Ubayy bin Ka'b melaporkan: Saya berada di masjid ketika seorang pria masuk dan shalat serta membaca (Al-Qur'an) dengan cara yang saya sanggah. Kemudian pria lain masuk (masjid) dan membaca dengan cara yang berbeda dari temannya.

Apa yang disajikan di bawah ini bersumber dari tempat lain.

(** Checking the bound after every digit is checking it on the value. *)
Lemma parse_digits_spec acc text :
  (0 <= acc <= I64_MAX)%Z -> Forall (fun c => is_digit c = true) text ->
  parse_digits acc text =
    let v := foldl (fun acc c => acc * 10 + digit_value c)%Z acc text in
    if (v <=? I64_MAX)%Z then Some v else None.
Proof.
  intros Ha H. revert acc Ha. induction H as [|c text Hc Ht IH]; intros acc Ha; simpl.
  { destruct (acc <=? I64_MAX)%Z eqn:E; [done|]. apply Z.leb_gt in E. lia. }
  pose proof (digit_value_bounds c Hc). rewrite Hc.
  destruct (acc * 10 + digit_value c <=? I64_MAX)%Z eqn:E.
  - apply Z.leb_le in E. by rewrite IH by lia.
  - apply Z.leb_gt in E.
    pose proof (decimal_ge (acc * 10 + digit_value c) text ltac:(lia) Ht).
    destruct (_ <=? I64_MAX)%Z eqn:E' at 1; [|done]. apply Z.leb_le in E'. lia.
Qed.

Lemma drop_underscores_digits text :
  Forall (fun d => is_digit d = true \/ d = UNDERSCORE) text ->
  Forall (fun c => is_digit c = true) (drop_underscores text).
Proof.
  induction 1 as [|c text [Hc | ->] _ IH]; simpl; [constructor| |done].
  case_match; [by constructor|done].
Qed.

Lemma double_underscore_spec text :
  double_underscore text = true <->
  exists i, text !! i = Some UNDERSCORE /\ text !! S i = Some UNDERSCORE.
Proof.
  induction text as [|c text IH]; [split; [done|by intros (i & ? & ?)]|].
  destruct text as [|d text].
  { split; [done|]. intros ([|i] & ? & ?); done. }
  change (double_underscore (c :: d :: text)) with
    ((Ascii.eqb c UNDERSCORE && Ascii.eqb d UNDERSCORE) || double_underscore (d :: text)).
  rewrite orb_true_iff, andb_true_iff, IH, !Ascii.eqb_eq. split.
  - intros [[-> ->] | (i & H1 & H2)]; [by exists 0|by exists (S i)].
  - intros ([|i] & H1 & H2); [left; by simplify_eq/=|right; by exists i].
Qed.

Ketika kami selesai shalat, kami semua pergi kepada Rasulullah ﷺ dan berkata kepada beliau: Pria ini membaca dengan cara yang saya sanggah, dan pria lainnya masuk dan membaca dengan cara yang berbeda dari temannya. Rasulullah ﷺ meminta mereka untuk membaca, dan mereka pun membaca, dan Rasulullah ﷺ menyetujui cara mereka (cara membaca mereka). Dan dalam pikiran saya muncul semacam penyangkalan yang tidak pernah terjadi bahkan pada masa Jahiliyah. Ketika Rasulullah ﷺ melihat bagaimana saya terpengaruh (oleh pemikiran yang salah), beliau memukul dada saya, sehingga saya berkeringat dan merasa seolah-olah saya melihat Allah dengan ketakutan. Beliau (Nabi yang Mulia) berkata kepada saya: Ubayy, sebuah pesan telah dikirim kepada saya untuk membaca Al-Qur'an dalam satu dialek, dan saya menjawab: Permudahlah (urusan) untuk umatku. Pesan itu disampaikan kepada saya untuk kedua kalinya agar dibaca dalam dua dialek. Saya kembali menjawab: Permudahlah (urusan) untuk umatku. Kemudian disampaikan kepada saya untuk ketiga kalinya agar dibaca dalam tujuh dialek. Dan (saya juga diberitahu): Anda telah mendapatkan pencarian untuk setiap jawaban yang saya kirimkan kepada Anda, yang harus Anda cari dari-Ku. Saya berkata: Ya Allah! Ampuni umatku, ampuni umatku, dan saya menunda yang ketiga untuk hari di mana seluruh makhluk akan berpaling kepada saya, termasuk Ibrahim (semoga keselamatan atasnya) (untuk syafaat).